• [SOURCE DATA]:
(** X22. The bar's gradient runs one way: of two pixels of the bar
    between its left end and the right plate, the color of the one
    further right lies, channel by channel, between the color of the
    other and the accent color. *)
Theorem draw_dumbbell_bar_gradient (img : image)
    (primary_color accent_color : color) :
  valid_color primary_color -> valid_color accent_color ->
  exists img',
    draw_dumbbell img primary_color accent_color = Ok img' /\
    forall x y x' y',
      inside img x y = true -> inside img x' y' = true ->
      bar_left <= x -> x <= x' -> x' < right_weight_left ->
      bar_top <= y <= bar_top + bar_height ->
      bar_top <= y' <= bar_top + bar_height ->
      color_between (px img' x y) accent_color (px img' x' y').
Proof.
  intros Hp Ha.
  destruct (bar_pixels img _ _ Hp Ha) as (img' & Hd & Hpx).
  exists img'. split; [exact Hd |].
  intros x y x' y' Hin Hin' Hx Hxx Hx' Hy Hy'.
  destruct (Hpx x y Hin ltac:(lia) Hy) as (r & c & Hr & Hc & <-).
  destruct (Hpx x' y' Hin' ltac:(lia) Hy') as (r' & c' & Hr' & Hc' & <-).
  change bar_left with 312 in *. change right_weight_left with 612 in *.
  assert (Hi : 0 <= (x - 312) / 20) by (apply Z.div_pos; lia).
  assert (Hij : (x - 312) / 20 <= (x' - 312) / 20)
    by (apply Z.div_le_mono; lia).
  assert (Hj : (x' - 312) / 20 < bar_segments).
  { change bar_segments with 20. apply Z.div_lt_upper_bound; lia. }
  pose proof (bar_ratios_ordered _ _ Hi Hij Hj) as Ho.
  unfold ratio_ordered in Ho. change (bar_segments - 1) with 19 in Ho.
  rewrite Hr, Hr' in Ho.
  apply andb_true_iff in Ho as [Ho Hhi].
  apply andb_true_iff in Ho as [Hlo Hle].
  apply orb_true_iff in Hlo.
  destruct (interpolate_color_mono_leb _ _ r r' Hp Ha Hlo Hle Hhi)
    as (d & d' & Hd1 & Hd2 & Hb).
  rewrite Hc in Hd1. rewrite Hc' in Hd2.
  injection Hd1 as <-. injection Hd2 as <-. exact Hb.
Qed.

Lemma draw_dumbbell_bar_gradient_witness :
  exists img',
    draw_dumbbell (mkImage 1024 1024 (fun _ _ => (60, 60, 60)))
      (99, 102, 241) (34, 211, 238) = Ok img' /\
    forall x y x' y',
      inside (mkImage 1024 1024 (fun _ _ => (60, 60, 60))) x y = true ->
      inside (mkImage 1024 1024 (fun _ _ => (60, 60, 60))) x' y' = true ->
      bar_left <= x -> x <= x' -> x' < right_weight_left ->
      bar_top <= y <= bar_top + bar_height ->
      bar_top <= y' <= bar_top + bar_height ->
      color_between (px img' x y) (34, 211, 238) (px img' x' y').
Proof.
  apply (draw_dumbbell_bar_gradient
           (mkImage 1024 1024 (fun _ _ => (60, 60, 60)))
           (99, 102, 241) (34, 211, 238));
    cbn; unfold channel; lia.
Defined.

(** * The gradient at every size [Image.new] accepts *)

(** Past [2^26] a squared distance can exceed [2^53], and its
    conversion to a float rounds. *)
Lemma dist2_range (size x y : Z) :
  2 <= size < 2 ^ 31 -> 0 <= x < size -> 0 <= y < size ->
  0 <= dist2 size x y < 2 ^ 62 /\ 1 <= size / 2 < 2 ^ 52.
Proof.
  intros Hs Hx Hy. unfold dist2.
  pose proof (Z.div_mod size 2 ltac:(lia)) as Hd.
  pose proof (Z.mod_pos_bound size 2 ltac:(lia)) as Hm.
  revert Hd Hm. generalize (size / 2) (size mod 2). intros h r Hd Hm.
  change (2 ^ 31) with 2147483648 in Hs.
  change (2 ^ 62) with 4611686018427387904.
  change (2 ^ 52) with 4503599627370496.
  rewrite !Z.pow_2_r. split; [| lia].
  assert (Ha : - 1073741824 <= x - h <= 1073741824) by lia.
  assert (Hb : - 1073741824 <= y - h <= 1073741824) by lia.
  revert Ha Hb. generalize (x - h) (y - h). intros a b Ha Hb.
  assert (0 <= a * a <= 1073741824 * 1073741824) by nia.
  assert (0 <= b * b <= 1073741824 * 1073741824) by nia.
  lia.
Qed.
(** * Fireworks: the particle and firework simulation of [src/main.cpp]

    The simulation core of the program (the structs [Particle],
    [TrailParticle], [ExplosionParticle] and [Firework], [initFireworks] and
    the world [update]) is embedded as functions over records.  The C++
    [float] is IEEE binary32, modelled with the standard library's
    [spec_float] at precision 24; [rand()] is the C library's generator,
    threaded as explicit state. *)

From Stdlib Require Import Reals Lra Machin.
From Stdlib Require Import ZArith List Bool Lia.
From Stdlib Require Import Floats.SpecFloat.
Import ListNotations.
Local Open Scope Z_scope.

(** ** IEEE arithmetic *)

(** C++ [float]: binary32, round to nearest even. *)
Module F32.
Definition prec : Z := 24.
Definition emax : Z := 128.

Definition add : spec_float -> spec_float -> spec_float := SFadd prec emax.
Definition sub : spec_float -> spec_float -> spec_float := SFsub prec emax.
Definition mul : spec_float -> spec_float -> spec_float := SFmul prec emax.
Definition div : spec_float -> spec_float -> spec_float := SFdiv prec emax.
Definition ltb : spec_float -> spec_float -> bool := SFltb.
Definition leb : spec_float -> spec_float -> bool := SFleb.

(** Conversion [(float) n] of an [int]. *)
Definition of_Z (n : Z) : spec_float := binary_normalize prec emax n 0 false.

(** The literal [n/d] written in decimal ([0.1f] is [lit 1 10]): the
    correctly rounded quotient of two exactly representable integers. *)
Definition lit (n d : Z) : spec_float := div (of_Z n) (of_Z d).

(** Well-formed data of the format: mantissa and exponent in canonical form. *)
Definition valid (x : spec_float) : bool := valid_binary 24 128 x.
End F32.

(** C++ [double]: binary64; the source only computes the angle step in it. *)
Module F64.
Definition prec : Z := 53.
Definition emax : Z := 1024.

Definition mul : spec_float -> spec_float -> spec_float := SFmul prec emax.
Definition div : spec_float -> spec_float -> spec_float := SFdiv prec emax.
Definition of_Z (n : Z) : spec_float := binary_normalize prec emax n 0 false.

(** Widening [float] to [double] is exact. *)
Definition of_f32 (x : spec_float) : spec_float := x.

(** Narrowing [double] to [float] rounds to nearest even. *)
Definition to_f32 (x : spec_float) : spec_float :=
  match x with
  | S754_finite s m e => binary_round F32.prec F32.emax s m e
  | _ => x
  end.

(** [M_PI] of <math.h>: 3.14159265358979323846, bits 0x400921FB54442D18. *)
Definition M_PI : spec_float := S754_finite false 7074237752028440 (-51).
End F64.

Definition float : Type := spec_float.

Declare Scope f32_scope.
Delimit Scope f32_scope with f32.
Bind Scope f32_scope with float.
Infix "+" := F32.add : f32_scope.
Infix "-" := F32.sub : f32_scope.
Infix "*" := F32.mul : f32_scope.
Infix "/" := F32.div : f32_scope.
Infix "<?" := F32.ltb : f32_scope.
Infix "<=?" := F32.leb : f32_scope.
Notation "x >? y" := (F32.ltb y x) (only parsing) : f32_scope.

Definition f0 : float := S754_zero false.
Definition f1 : float := F32.of_Z 1.

(** The arithmetic is kept folded in symbolic proofs. *)
Arguments F32.add : simpl never.
Arguments F32.sub : simpl never.
Arguments F32.mul : simpl never.
Arguments F32.div : simpl never.
Arguments F32.ltb : simpl never.
Arguments F32.leb : simpl never.
Arguments F32.of_Z : simpl never.
Arguments F32.lit : simpl never.
Arguments f1 : simpl never.

(** ** glm vectors *)

Record vec3 : Type := mkVec3 { x3 : float; y3 : float; z3 : float }.
Record vec4 : Type := mkVec4 { x4 : float; y4 : float; z4 : float; w4 : float }.

(** [a + b] *)
Definition vadd (a b : vec3) : vec3 :=
  mkVec3 (x3 a + x3 b)%f32 (y3 a + y3 b)%f32 (z3 a + z3 b)%f32.

(** [v + s]: glm adds the scalar to every component. *)
Definition vadd_scalar (v : vec3) (s : float) : vec3 :=
  mkVec3 (x3 v + s)%f32 (y3 v + s)%f32 (z3 v + s)%f32.
(** The loop of [copy_invoice_date_to_line_items] over [rows.keys()]. *)
Fixpoint copy_loop (keys : list value) (invoice_date : value) : M unit :=
  match keys with
  | [] => ret tt
  | row_idx :: rest =>
      (positive <- lift (py_gt row_idx (VInt 0)) ;;
       (if positive then
          set_cell_value row_idx (VStr "line_item_start_date") invoice_date ;;;
          ret tt
        else ret tt) ;;;
       copy_loop rest invoice_date)%monad
  end.

(** The body of the [try] block; [ret tt] stands for [return document]. *)
Definition copy_body : M unit :=
  (document <- get_document ;;
   invoice_date <- lift (get_field_value document (VStr "invoice_date")) ;;
   if negb (truthy invoice_date) then print Warning_field_not_found
   else
     table <- find_or_create_table ;;
     document <- get_document ;;
     rows <- lift (group_cells_by_row (load table document)) ;;
     copy_loop (map fst rows) invoice_date)%monad.

(** Returns the document, which is the one in the state. *)
Definition copy_invoice_date_to_line_items : M value :=
  (try_except copy_body (fun e => print (Error_copying e)) ;;;
   get_document)%monad.

(** The world outside the documents: the clock and the output. *)
Definition world : Type := (nat * list line)%type.

(** [handler]: each document of [input_data] in turn is the document of
    the state while it is processed; the list of the documents as they
    are left is the list returned. *)
Fixpoint handler (input_data : list value) (w : world)
  : result (list value) * world :=
  match input_data with
  | [] => (Ok [], w)
  | document :: rest =>
      match copy_invoice_date_to_line_items (mkState document (fst w) (snd w)) with
      | (Ok _, s) =>
          match handler rest (ticks s, stdout s) with
          | (Ok docs, w') => (Ok (the_document s :: docs), w')
          | (Raise e, w') => (Raise e, w')
          end
      | (Raise e, s) => (Raise e, (ticks s, stdout s))
      end
  end.

(** ** The data model of the specification *)

(** A cell's [row] and [col] are integers where they are present. *)
Definition int_or_absent (d : dict) (k : string) : bool :=
  match dict_get d k with
  | None | Some (VInt _) => true
  | Some _ => false
  end.

Definition is_cell (c : value) : bool :=
  match c with
  | VDict d => int_or_absent d "row" && int_or_absent d "col"
  | _ => false
  end.

(** An element is a record; its [cells], where present, are a sequence of
    cells. *)
Definition is_element (b : value) : bool :=
  match b with
  | VDict t =>
      match dict_get t "cells" with
      | None => true
      | Some (VList cs) => forallb is_cell cs
      | Some _ => false
      end
  | _ => false
  end.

• [EXERCISE DETAILS]:
Return exactly the run of lines that opens with the one containing "match input_data with" and closes with the last line of the records above.

• [RESPONSE TO THE EXERCISE]:
  match input_data with
  | [] => (Ok [], w)
  | document :: rest =>
      match copy_invoice_date_to_line_items (mkState document (fst w) (snd w)) with
      | (Ok _, s) =>
          match handler rest (ticks s, stdout s) with
          | (Ok docs, w') => (Ok (the_document s :: docs), w')
          | (Raise e, w') => (Raise e, w')
          end
      | (Raise e, s) => (Raise e, (ticks s, stdout s))
      end
  end.

(** ** The data model of the specification *)

(** A cell's [row] and [col] are integers where they are present. *)
Definition int_or_absent (d : dict) (k : string) : bool :=
  match dict_get d k with
  | None | Some (VInt _) => true
  | Some _ => false
  end.

Definition is_cell (c : value) : bool :=
  match c with
  | VDict d => int_or_absent d "row" && int_or_absent d "col"
  | _ => false
  end.

(** An element is a record; its [cells], where present, are a sequence of
    cells. *)
Definition is_element (b : value) : bool :=
  match b with
  | VDict t =>
      match dict_get t "cells" with
      | None => true
      | Some (VList cs) => forallb is_cell cs
      | Some _ => false
      end
  | _ => false
  end.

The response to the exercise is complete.